The company responsible for the oil pipeline that corroded and, in 2015, ruptured, causing the worst Central Coast oil spill in decades, is applying to replace that pipeline and another local pipeline.
Plains All American Pipeline announced Wednesday it submitted permit applications locally for the replacement of Line 901 and Line 903, "in an effort to restore crude oil pipeline transportation service in Santa Barbara, San Luis Obispo and Kern Counties."
Santa Barbara County told KSBY News its officials met with Plains on Tuesday to go over the application. Plains is proposing to install a new, 130-mile long steel pipeline with a smaller diameter.
County officials said the pipeline would be installed in the same area. The old pipeline would be cleaned out, capped and most likely left in place.
The county has 30 days to review the application to make sure it is complete. County officials can send the application back to Plains to make any necessary corrections.

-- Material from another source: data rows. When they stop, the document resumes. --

(** The part of [get_or_create_spark_context] after the session is there. *)
Lemma goc_tail self s o w1 :
  sessions (spark w1) !! s = Some o ->
    (setattr self (private "__spark") (VSession s) ;;
    s <- NessieDemoSpark.self__spark self ;;
    sc <- sparkContext s ;;
    setattr self (private "__spark_context") (VContext sc) ;;
    sc <- NessieDemoSpark.self__spark_context self ;;
    j <- NessieDemoSpark.__jvm_for_iceberg self sc ;;
    setattr self (private "__jvm") j ;;
    print "Created SparkConf, SparkSession, SparkContext" ;;
    r1 <- getattr self (private "__spark") ;;
    r2 <- getattr self (private "__spark_context") ;;
    r3 <- getattr self (private "__jvm") ;;
    ret (r1, r2, r3))%py w1 =
    match gateway (spark w1) with
    | Some port =>
        (Return (VSession s, VContext (ss_context o), VJvm port),
         with_trace (trace w1 ++ iceberg_imports port
                     ++ [EvPrint "Created SparkConf, SparkSession, SparkContext"])%list
           (with_heap
              (<[self := <[private "__jvm" := VJvm port]>
                          (<[private "__spark_context" := VContext (ss_context o)]>
                             (<[private "__spark" := VSession s]> (dict_of self w1)))]>
                 (heap w1)) w1))
    | None =>
        (Raise (AttributeError "jvm"),
         with_heap
           (<[self := <[private "__spark_context" := VContext (ss_context o)]>
                        (<[private "__spark" := VSession s]> (dict_of self w1))]>
              (heap w1)) w1)
    end.
Proof.
  intros Hs. py_red.
  run_spark s. unfold sparkContext. py_red. rewrite Hs. py_red.
  run_spark_context (ss_context o).
  rewrite (bind_assoc (NessieDemoSpark.__jvm_for_iceberg _ _)) || idtac.
  match goal with |- bind (NessieDemoSpark.__jvm_for_iceberg ?a ?b) ?k ?w = _ =>
    unfold bind at 1; rewrite (jvm_for_iceberg_run a b w) end.
  py_cbn.
  destruct (gateway (spark w1)) as [port|] eqn:Hg.
  - py_red.
    run_getattr (VSession s). run_getattr (VContext (ss_context o)). run_getattr (VJvm port).
    py_red. f_equal. unfold with_trace, with_heap, dict_of. py_cbn.
    rewrite !lookup_insert_eq. cbn [default from_option id].
    rewrite !insert_insert_eq. by rewrite <- !app_assoc.
  - f_equal. unfold with_heap, dict_of. py_cbn.
    rewrite !lookup_insert_eq. cbn [default from_option id].
    by rewrite !insert_insert_eq.
Qed.
(** [entry_line d prefix is_dir name line]: [line] is the line of the
    entry [name] of a directory the traversal from [d] enters; [is_dir]
    tells whether the entry is a subdirectory or a file. *)
Inductive entry_line (d : path) (prefix : string)
  : bool -> string -> string -> Prop :=
| entry_dir flags d' prefix' names i subdir :
    descends d prefix flags d' prefix' ->
    listdir d' = inr names ->
    nth_error (dirs_of d' names) i = Some subdir ->
    entry_line d prefix true subdir
      (prefix' +++ glyph (last_index i (length (dirs_of d' names)))
               +++ (subdir +++ "/"))
| entry_file flags d' prefix' names j file :
    descends d prefix flags d' prefix' ->
    listdir d' = inr names ->
    nth_error (files_of d' names) j = Some file ->
    entry_line d prefix false file
      (prefix' +++ glyph (last_index j (length (files_of d' names)))
               +++ file).

End Render.

(** ** The text sink

    [save_to_text_file] opens [filepath] for writing, which truncates it,
    writes the lines joined by a newline and closes the file; each of the
    three calls may raise.  The function, with the calls it makes, is
    [save_to_text_file_calls] below.  The files it acts on are a store
    from paths to contents. *)

Definition newline : string := String "010"%char "".

Definition store := string -> option string.

Definition write (filepath text : string) (st : store) : store :=
  fun p => if String.eqb p filepath then Some text else st p.

(** The text sink in the words of the specification, a function on
    stores: the file at [filepath] holds the joined lines, whatever it
    held before, and the other files are as they were.  It cannot fail:
    it says which files there are after a call that returned, and is what
    the calls of the source are compared with. *)
Definition text_sink_spec (lines : list string) (filepath : string) (st : store)
    : store :=
  write filepath (String.concat newline lines) st.

(** [str.split] with the separator [newline]. *)
Fixpoint split_newline (s : string) : list string :=
  match s with
  | EmptyString => [""]
  | String c s' =>
      if Ascii.eqb c "010"%char then "" :: split_newline s'
      else match split_newline s' with
           | h :: t => String c h :: t
           | [] => [String c ""]
           end
  end.

(** ** A finite directory tree as a filesystem *)

#[local] Set Warnings "-register-all".
Definition callsFor (key : string) (calls : list LabelCall) : list LabelCall :=
  filter (fun call => callKey call = key) calls.

(** The request size as the specification words it: the content length is
    added only when it is non-negative. *)
Definition specRequestSize (r : http.Request) : Z :=
  pathLen r + len (http.Method r) + len (http.Proto r)
  + headersLen (map_to_list (http.Header r)) + len (http.Host r)
  + (if 0 <=? http.ContentLength r then http.ContentLength r else 0).

(** [r] with another URL. *)
Definition withURL (u : option url.URL) (r : http.Request) : http.Request :=
  {| http.URL := u; http.Method := http.Method r; http.Proto := http.Proto r;
     http.Header := http.Header r; http.Host := http.Host r;
     http.ContentLength := http.ContentLength r; http.Context := http.Context r |}.

(** ** Sample inputs *)

(** [GET /x HTTP/1.1] to host [h] with the header [A: b] and no body. *)
Definition sampleRequest : http.Request :=
  {| http.URL := Some {| url.Path := "/x" |};
     http.Method := "GET";
     http.Proto := "HTTP/1.1";
     http.Header := {[ "A" := ["b"] ]};
     http.Host := "h";
     http.ContentLength := 0;
     http.Context := 0%nat |}.

(** An empty request that declares the content length -2. *)
Definition negativeLengthRequest : http.Request :=
  {| http.URL := None; http.Method := ""; http.Proto := ""; http.Header := ∅;
     http.Host := ""; http.ContentLength := -2; http.Context := 0%nat |}.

Once the application is complete, the county will have an Environmental Impact Report done. That will need to be approved by the County Board of Supervisors and the Planning Commission.
Plains says, if the replacement plans become excessively delayed or are not approved by the counties, the company will repair and restart the existing pipelines.
“Restoring crude oil transportation service to Santa Barbara, San Luis Obispo and Kern Counties will re-establish a critical link in the region’s energy infrastructure, reducing the state’s reliance on crude oil produced outside California,” U.S. Chief Operating Officer of Plains All American Willie Chiang said in a statement.
On May 19, 2015, Plains Line 901 ruptured, spilling approximately 140,000 gallons of oil, much of it flowing to the ocean. The spill was blamed for the deaths of more than 100 marine mammals and nearly 200 birds. Last year, federal regulators said corrosion on the outside of Line 901 caused the spill.